Authors: Peter Flach, Meelis Kull

NeurIPS 2015 | Conference PDF | Archive PDF | Plain Text | LLM Run Details

Reproducibility Variable Result LLM Response
Research Type Experimental We give experimental evidence in Section 4 that this matters by demonstrating that the area under traditional Precision-Recall curves can easily favour models with lower expected F1 score than others.
Researcher Affiliation Academia Peter A. Flach Intelligent Systems Laboratory University of Bristol, United Kingdom Peter.Flach@bristol.ac.uk Meelis Kull Intelligent Systems Laboratory University of Bristol, United Kingdom Meelis.Kull@bristol.ac.uk
Pseudocode No The paper does not contain any structured pseudocode or algorithm blocks.
Open Source Code Yes To assist practitioners we have made R, Matlab and Java code to calculate AUPRG and PRG curves available at http://www.cs.bris.ac.uk/ flach/PRGcurves/.

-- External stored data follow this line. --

(** The graph of a change set; an absent entry stands for the empty graph. *)
Definition graph_of (d : ChangeSetGraph) (cs : Id) : node_graph :=
  from_option id ∅ (d !! cs).

(** ** Iteration *)

Section iteration.
Context `{EO : EnvOk}.
Context {V B : Type} (f : Id → V → nat → B * V * nat).
Hypothesis f_mono : ∀ k v n, n ≤ (f k v n).2.

(** Every key is updated once, with the clock read at some moment [τ k]
    between the start and the end of the iteration. *)
Lemma iter_mut_spec ks (m : gmap Id V) n bs m' n' :
  NoDup ks → iter_mut f ks m n = (bs, m', n') →
  ∃ τ : Id → nat,
    n ≤ n' ∧
    (∀ k v, k ∈ ks → m !! k = Some v → n ≤ τ k ∧ (f k v (τ k)).2 ≤ n') ∧
    (∀ k, m' !! k = if decide (k ∈ ks) then (λ v, (f k v (τ k)).1.2) <$> m !! k
                    else m !! k) ∧
    (∀ k b, (k, b) ∈ bs ↔ k ∈ ks ∧ ∃ v, m !! k = Some v ∧ b = (f k v (τ k)).1.1).
Proof.
  intros Hnd; revert m n bs m' n'.
  induction Hnd as [|k ks Hk Hnd IH]; intros m n bs m' n'; simpl.
  - intros [= <- <- <-]. exists (λ _, 0). set_solver.
  - destruct (m !! k) as [v|] eqn:Hmk.
    + destruct (f k v n) as [[b v'] n1] eqn:Hf.
      destruct (iter_mut f ks (<[k:=v']> m) n1) as [[bs1 m1] n2] eqn:Hit.
      intros [= <- <- <-].
      pose proof (f_mono k v n) as Hle; rewrite Hf in Hle; simpl in Hle.
      apply IH in Hit as (τ & Hn & Hτ & Hl & Hb).
      exists (λ k', if decide (k' = k) then n else τ k'). split; [lia|]. split; [|split].
      * intros k' w Hin Hw. case_decide as Hkk; [subst k'; simplify_eq; rewrite Hf; simpl; lia|].
        destruct (Hτ k' w) as [? ?]; [set_solver|by rewrite lookup_insert_ne|lia].
      * intros k'. rewrite Hl. destruct (decide (k' = k)) as [->|Hne].
        -- rewrite decide_False, decide_True by set_solver.
           rewrite lookup_insert_eq, Hmk. simpl. by rewrite Hf.
        -- rewrite lookup_insert_ne by done.
           destruct (m !! k'); simpl; repeat case_decide; set_solver.
      * intros k' b'. rewrite elem_of_cons, Hb. split.
        -- intros [[= -> ->]|(Hin & w & Hw & ->)].
           ++ split; [set_solver|]. exists v. by rewrite decide_True, Hf.
           ++ assert (k' ≠ k) by set_solver. split; [set_solver|].
              exists w. rewrite lookup_insert_ne in Hw by done. by rewrite decide_False.
        -- intros (Hin & w & Hw & ->). case_decide as Hkk.
           ++ subst k'. simplify_eq. left. by rewrite Hf.
           ++ right. split; [set_solver|]. exists w. by rewrite lookup_insert_ne.
    + intros Hit. apply IH in Hit as (τ & Hn & Hτ & Hl & Hb).
      exists τ. split; [done|]. split; [|split].
      * intros k' w Hin Hw. apply Hτ; [set_solver|done].
      * intros k'. rewrite Hl. destruct (decide (k' = k)) as [->|Hne].
        -- rewrite decide_False, decide_True by set_solver. by rewrite Hmk.
        -- destruct (decide (k' ∈ ks)); [by rewrite decide_True by set_solver|
             by rewrite decide_False by set_solver].
      * intros k' b'. rewrite Hb, elem_of_cons. naive_solver.
Qed.

End iteration.

Section keys.
Context `{EO : EnvOk}.

Lemma elem_of_keys {V} (m : gmap Id V) k : k ∈ ChangeSets.keys m ↔ is_Some (m !! k).
Proof.
  unfold ChangeSets.keys. rewrite key_order_perm, list_elem_of_fmap. split.
  - intros ([k' v] & -> & Hin%elem_of_map_to_list). eauto.
  - intros [v Hv]. exists (k, v). split; [done|]. by apply elem_of_map_to_list.
Qed.

Lemma NoDup_keys {V} (m : gmap Id V) : NoDup (ChangeSets.keys m).
Proof. unfold ChangeSets.keys. rewrite key_order_perm. apply NoDup_fst_map_to_list. Qed.

(** [iter_mut_spec] when all the keys are visited. *)
Lemma iter_mut_keys {V B} (f : Id → V → nat → B * V * nat) (m : gmap Id V) n bs m' n' :
  (∀ k v n, n ≤ (f k v n).2) →
  iter_mut f (ChangeSets.keys m) m n = (bs, m', n') →
  ∃ τ : Id → nat,
    n ≤ n' ∧
    (∀ k v, m !! k = Some v → n ≤ τ k ∧ (f k v (τ k)).2 ≤ n') ∧
    (∀ k, m' !! k = (λ v, (f k v (τ k)).1.2) <$> m !! k) ∧
    (∀ k b, (k, b) ∈ bs ↔ ∃ v, m !! k = Some v ∧ b = (f k v (τ k)).1.1).
Proof.
  intros Hf Hit.
  apply iter_mut_spec in Hit as (τ & Hn & Hτ & Hl & Hb); [|done|apply NoDup_keys].
  exists τ. split; [done|]. split; [|split].
  - intros k v Hv. apply Hτ; [apply elem_of_keys; eauto|done].
  - intros k. rewrite Hl. case_decide as Hk; [done|].
    destruct (m !! k) eqn:Hmk; [|done]. destruct Hk. apply elem_of_keys; eauto.
  - intros k b. rewrite Hb, elem_of_keys. naive_solver.
Qed.

End keys.

(** ** Removing a node and everything that depends on it *)

Section removal.
Context `{EO : EnvOk}.

Lemma doomed_in_graph g roots z : doomed g roots z → is_Some (g !! z).
Proof. destruct 1; eauto. Qed.

Lemma doomed_nil g z : ¬ doomed g [] z.
Proof. induction 1; set_solver. Qed.

Lemma doomed_skip g id roots z :
  g !! id = None → doomed g (id :: roots) z ↔ doomed g roots z.
Proof.
  intros Hid. split; induction 1 as [x Hx Hg|]; eauto using doomed.
  - apply elem_of_cons in Hx as [->|Hx]; [by destruct Hg; simplify_eq|].
    by apply doomed_root.
  - apply doomed_root; [by right|done].
Qed.

(** The nodes of [g] that depend directly on [id]. *)
Definition dependents (g : node_graph) (id : Id) : list Id :=
  filter (λ k, from_option (λ md', depends_on md' id) false (g !! k) = true)
    (ChangeSets.keys g).

Lemma elem_of_dependents g id z :
  z ∈ dependents g id ↔ ∃ md, g !! z = Some md ∧ id ∈ depends_on_node_ids md.
Proof.
  unfold dependents. rewrite list_elem_of_filter, elem_of_keys.
  destruct (g !! z) as [md|]; simpl; [|naive_solver].
  unfold depends_on. rewrite bool_decide_eq_true. naive_solver.
Qed.

(** One iteration of the loop keeps the set of nodes that will be removed. *)
Lemma doomed_pop g id md roots z :
  g !! id = Some md →
  doomed g (id :: roots) z ↔
  z = id ∨ doomed (delete id g) (roots ++ dependents (delete id g) id) z.
Proof.
  intros Hid. split.
  - induction 1 as [x Hx Hg|y z md' _ [->|IH] Hz Hy].
    + destruct (decide (x = id)) as [->|Hne]; [by left|right].
      apply doomed_root; [set_solver|by rewrite lookup_delete_ne].
    + destruct (decide (z = id)) as [->|Hne]; [by left|right].
      assert (delete id g !! z = Some md') by by rewrite lookup_delete_ne.
      apply doomed_root; [|eauto]. apply elem_of_app; right.
      apply elem_of_dependents; eauto.
    + destruct (decide (z = id)) as [->|Hne]; [by left|right].
      eapply doomed_step; [done| |done]. by rewrite lookup_delete_ne.
  - intros [->|Hd]; [apply doomed_root; [by left|eauto]|].
    induction Hd as [x Hx [mx Hg]|y z md' _ IH Hz Hy].
    + apply lookup_delete_Some in Hg as [Hne Hg].
      apply elem_of_app in Hx as [Hx|Hx]; [apply doomed_root; [by right|eauto]|].
      apply elem_of_dependents in Hx as (md' & Hx & Hdep).
      apply lookup_delete_Some in Hx as [_ Hx].
      eapply doomed_step; [apply (doomed_root _ _ id); [by left|eauto]|exact Hx|done].
    + apply lookup_delete_Some in Hz as [_ Hz]. by eapply doomed_step.
Qed.

(** What the loop computes, from any intermediate state. *)
Definition removal_spec (rc : channel) (roots : list Id) (g : node_graph)
    (ns : list (channel * Id)) (r : result fault (list (channel * Id)))
    (g' : node_graph) : Prop :=
  match r with
  | Ok ns' =>
      (∀ z, doomed g roots z → g' !! z = None) ∧
      (∀ z, ¬ doomed g roots z → g' !! z = g !! z) ∧
      (∀ c z, (c, z) ∈ ns' ↔ (c, z) ∈ ns ∨
         ∃ md, g !! z = Some md ∧ doomed g roots z ∧ c ∈ wanted_by_reply_channels md) ∧
      (∀ z md c, doomed g roots z → g !! z = Some md →
         processing_reply_channel md = Some c → c = rc)
  | Err e =>
      e = Fault ShouldNotBeProcessingByJob ∧
      ∃ z md c, doomed g roots z ∧ g !! z = Some md ∧
                processing_reply_channel md = Some c ∧ c ≠ rc
  end.

Lemma removal_spec_skip rc id roots g ns r g' :
  g !! id = None → removal_spec rc roots g ns r g' → removal_spec rc (id :: roots) g ns r g'.
Proof.
  intros Hid. pose proof (λ z, doomed_skip g id roots z Hid) as Hs.
  unfold removal_spec. destruct r; setoid_rewrite Hs; done.
Qed.

Lemma removal_spec_pop rc id md roots g ns r g' :
  g !! id = Some md →
  (∀ c, processing_reply_channel md = Some c → c = rc) →
  removal_spec rc (roots ++ dependents (delete id g) id) (delete id g)
    (ns ++ ((λ c, (c, id)) <$> wanted_by_reply_channels md)) r g' →
  removal_spec rc (id :: roots) g ns r g'.
Proof.
  intros Hid Hrc. pose proof (λ z, doomed_pop g id md roots z Hid) as Hpop.
  unfold removal_spec. destruct r as [ns'|e].
  - setoid_rewrite Hpop. intros (H1 & H2 & H3 & H4).
    split; [|split; [|split]].
    + intros z [->|Hz]; [|by apply H1].
      rewrite H2; [apply lookup_delete_eq|].
      intros [? Hd]%doomed_in_graph. by rewrite lookup_delete_eq in Hd.
    + intros z Hz. rewrite H2 by tauto. apply lookup_delete_ne. naive_solver.
    + intros c z. rewrite H3, elem_of_app, list_elem_of_fmap.
      setoid_rewrite lookup_delete_Some. split.
      * intros [[?|(c' & [= -> ->] & ?)]|(md' & [? ?] & ? & ?)]; eauto 10.
      * intros [?|(md' & Hz & [->|Hd] & ?)]; simplify_eq; eauto 10.
        destruct (doomed_in_graph _ _ _ Hd) as [? [? ?]%lookup_delete_Some]. eauto 10.
    + intros z md' c [->|Hd] Hz Hp; simplify_eq; [by apply Hrc|].
      destruct (doomed_in_graph _ _ _ Hd) as [? [? ?]%lookup_delete_Some].
      eapply H4; [done| |done]. by rewrite lookup_delete_ne.
  - intros (-> & z & md' & c & Hd & [? ?]%lookup_delete_Some & ? & ?). split; [done|].
    exists z, md', c. rewrite Hpop. auto.
Qed.

Lemma remove_loop_spec fuel rc : ∀ roots g ns r g',
  ChangeSets.remove_loop fuel rc roots g ns = Some (r, g') →
  removal_spec rc roots g ns r g'.
Proof.
  induction fuel as [|fuel IHf]; intros roots; induction roots as [|id roots IHq];
    intros g ns r g'; cbn [ChangeSets.remove_loop];
    try (intros [= <- <-]; unfold removal_spec; pose proof (doomed_nil g); naive_solver);
    (destruct (g !! id) as [md|] eqn:Hid; [|by intros ?%IHq; apply removal_spec_skip]);
    (case_decide as Hp;
     [intros [= <- <-]; split; [done|];
      destruct (processing_reply_channel md) as [c|] eqn:Hc; [|naive_solver];
      exists id, md, c; split_and!; [apply doomed_root; [by left|eauto]|done|done|naive_solver]
     |]); [done|].
  intros Hl%IHf. eapply removal_spec_pop; [done| |done].
  intros c Hc. destruct (decide (c = rc)); [done|]. destruct Hp. naive_solver.
Qed.
(* ===== verification/CouncilServer.v ===== *)
(** * The council's message loop

    Model of [Server::run] and of the handlers of
    [src/lib/council-server/src/server.rs], with the messages of
    [src/lib/council-server/src/lib.rs]. *)

From S2P Require Import Prelude CouncilNode CouncilGraph.
From stdpp Require Import base tactics list gmap strings sorting.
Import Queue Node.

Module Council.

(** ** Messages *)

Inductive Request : Type :=
| Bye (change_set_id : Id)
| CreateValues
| ProcessedValue (change_set_id node_id : Id)
| ValueCreationDone
| ValueDependencyGraph (change_set_id : Id) (dependency_graph : Graph)
| ValueProcessingFailed (change_set_id node_id : Id).

Inductive Response : Type :=
| BeenProcessed (node_id : Id)
| Failed (node_id : Id)
| OkToCreate
| OkToProcess (node_ids : list Id)
| Shutdown.

#[export] Instance Response_eq_dec : EqDecision Response.
Proof. solve_decision. Defined.

(** A message published on a reply channel. *)
Abbreviation published := (channel * Response)%type (only parsing).

(** ** State *)

(** The two local variables of [Server::run], and how often the clock has been
    read. *)
Record Server := {
  value_create_queue : ValueCreationQueue;
  complete_graph : ChangeSetGraph;
  readings : nat;
}.

Definition initial : Server :=
  {| value_create_queue := Queue.default; complete_graph := ∅; readings := 0 |}.

Section server.
Context `{E : Env}.

(** ** Handlers *)

Definition job_would_like_to_create_attribute_values (s : Server) (rc : channel) :
    result fault (list published) * Server :=
  (Ok [], {| value_create_queue := push (value_create_queue s) rc;
             complete_graph := complete_graph s;
             readings := readings s |}).

Definition job_finished_value_creation (s : Server) (rc : channel) :
    result fault (list published) * Server :=
  let '(r, q) := finished_processing (value_create_queue s) rc in
  ((λ _, []) <$> r, {| value_create_queue := q;
                       complete_graph := complete_graph s;
                       readings := readings s |}).

Definition register_graph_from_job (s : Server) (rc : channel) (change_set_id : Id)
    (new : Graph) : result fault (list published) * Server :=
  let '(r, d, n) :=
    ChangeSets.merge_dependency_graph (complete_graph s) rc new change_set_id (readings s) in
  ((λ _, []) <$> r, {| value_create_queue := value_create_queue s;
                       complete_graph := d; readings := n |}).

Definition job_processed_a_value (s : Server) (rc : channel)
    (change_set_id node_id : Id) : result fault (list published) * Server :=
  let '(r, d, n) :=
    ChangeSets.mark_node_as_processed (complete_graph s) rc change_set_id node_id
      (readings s) in
  ((λ cs, (λ c, (c, BeenProcessed node_id)) <$> channel_order (elements cs)) <$> r,
   {| value_create_queue := value_create_queue s; complete_graph := d; readings := n |}).

(** [None] is exhausted fuel of [ChangeSets.remove_loop]; it does not occur
    ([ChangeSets.remove_loop_enough_fuel]). *)
Definition job_failed_processing_a_value (s : Server) (rc : channel)
    (change_set_id node_id : Id) : option (result fault (list published) * Server) :=
  match
    ChangeSets.remove_node_and_dependents (complete_graph s) rc change_set_id node_id
  with
  | None => None
  | Some (r, d) =>
      Some ((fmap (M := list) (λ p, (p.1, Failed p.2))) <$> r,
            {| value_create_queue := value_create_queue s; complete_graph := d;
               readings := readings s |})
  end.

Definition job_is_going_away (s : Server) (rc : channel) (change_set_id : Id) :
    result fault (list published) * Server :=
  let '(d, n) :=
    ChangeSets.remove_channel (complete_graph s) change_set_id rc (readings s) in
  (Ok [], {| value_create_queue := remove (value_create_queue s) rc;
             complete_graph := d; readings := n |}).

(** The [match request] of the loop. *)
Definition handle_request (s : Server) (rc : channel) (request : Request) :
    option (result fault (list published) * Server) :=
  match request with
  | CreateValues => Some (job_would_like_to_create_attribute_values s rc)
  | ValueCreationDone => Some (job_finished_value_creation s rc)
  | ValueDependencyGraph change_set_id dependency_graph =>
      Some (register_graph_from_job s rc change_set_id dependency_graph)
  | ProcessedValue change_set_id node_id =>
      Some (job_processed_a_value s rc change_set_id node_id)
  | Bye change_set_id => Some (job_is_going_away s rc change_set_id)
  | ValueProcessingFailed change_set_id node_id =>
      job_failed_processing_a_value s rc change_set_id node_id
  end.

(** ** The loop *)

(** What [tokio::select!] yields: the 60 second timer, a message that cannot
    be decoded or has no reply channel, a request, or the end of the
    subscription or a shutdown request. *)
Inductive event : Type :=
| Sleep
| Undecodable
| Message (rc : channel) (request : Request)
| Stop.

Inductive outcome : Type :=
| Continue (s : Server) (out : list published)
| Break (out : list published)
| Panicked (out : list published).

(** The grants made before the loop waits for the next message. *)
Definition grant (s : Server) : Server * list published :=
  let '(next, q) := fetch_next (value_create_queue s) in
  let '(available, d, n) :=
    ChangeSets.fetch_all_available (complete_graph s) (readings s) in
  ({| value_create_queue := q; complete_graph := d; readings := n |},
   (match next with Some rc => [(rc, OkToCreate)] | None => [] end) ++
   ((λ '(rc, id), (rc, OkToProcess [id])) <$> available)).

(** One iteration of the loop. Every handler's result is unwrapped. *)
Definition iteration (s : Server) (ev : event) : option outcome :=
  let '(s1, granted) := grant s in
  match ev with
  | Sleep | Undecodable => Some (Continue s1 granted)
  | Stop => Some (Break granted)
  | Message rc request =>
      match handle_request s1 rc request with
      | Some (Ok out, s2) => Some (Continue s2 (granted ++ out))
      | Some (Err _, _) => Some (Panicked granted)
      | None => None
      end
  end.

(** Runs of the loop, as a step relation. *)
Inductive step : Server → event → list published → Server → Prop :=
| step_continue s ev out s' :
    iteration s ev = Some (Continue s' out) → step s ev out s'.

(** The states at the top of the loop, with what was received and published. *)
Inductive reachable : list (event * list published) → Server → Prop :=
| reachable_initial : reachable [] initial
| reachable_step tr s ev out s' :
    reachable tr s → step s ev out s' → reachable (tr ++ [(ev, out)]) s'.

(** A run over a list of events, for evaluation. *)
Fixpoint run (s : Server) (evs : list event) : option (outcome) :=
  match evs with
  | [] => Some (Continue s [])
  | ev :: evs =>
      match iteration s ev with
      | Some (Continue s' out) =>
          match run s' evs with
          | Some (Continue s'' out') => Some (Continue s'' (out ++ out'))
          | Some (Break out') => Some (Break (out ++ out'))
          | Some (Panicked out') => Some (Panicked (out ++ out'))
          | None => None
          end
      | o => o
      end
  end.

(** The same with the trace of [reachable]. *)
Fixpoint play (s : Server) (evs : list event) :
    option (list (event * list published) * Server) :=
  match evs with
  | [] => Some ([], s)
  | ev :: evs =>
      match iteration s ev with
      | Some (Continue s' out) =>
          match play s' evs with
          | Some (tr, s'') => Some ((ev, out) :: tr, s'')
          | None => None
          end
      | _ => None
      end
  end.

End server.

End Council.

(** ** Specification vocabulary *)

Module CouncilFacts.
Import Council.

(** The invariant of [NodeFacts.node_ok] for all change sets. *)
Definition data_ok `{E : Env} (n : nat) (d : ChangeSetGraph) : Prop :=
  ∀ cs g, d !! cs = Some g → graph_ok n g.

(** No change set has a dangling dependency. *)
Definition data_closed (d : ChangeSetGraph) : Prop :=
  ∀ cs g, d !! cs = Some g → closed g.

(** What the value creation queue promises, over the observable messages: a
    lock with one holder, handed out in the order of the requests. *)
Record lock := { holder : option channel; waiting : list channel }.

Open Datasets Yes Using the Open ML platform [17] we took all those binary classification tasks which have 10-fold cross-validated predictions using at least 30 models from different learning methods (these are called flows in Open ML). In each of the obtained 886 tasks (covering 426 different datasets) we applied the following procedure.
Dataset Splits Yes Using the Open ML platform [17] we took all those binary classification tasks which have 10-fold cross-validated predictions using at least 30 models from different learning methods
Hardware Specification No The paper does not provide specific hardware details (e.g., GPU/CPU models, memory amounts) used for running its experiments.
Software Dependencies No The paper mentions 'R, Matlab and Java code' but does not specify version numbers for these or any associated libraries.
Experiment Setup No The paper describes its analytical process for evaluating existing models from Open ML datasets, but it does not specify hyperparameters or system-level training settings for the models themselves, as it did not train them.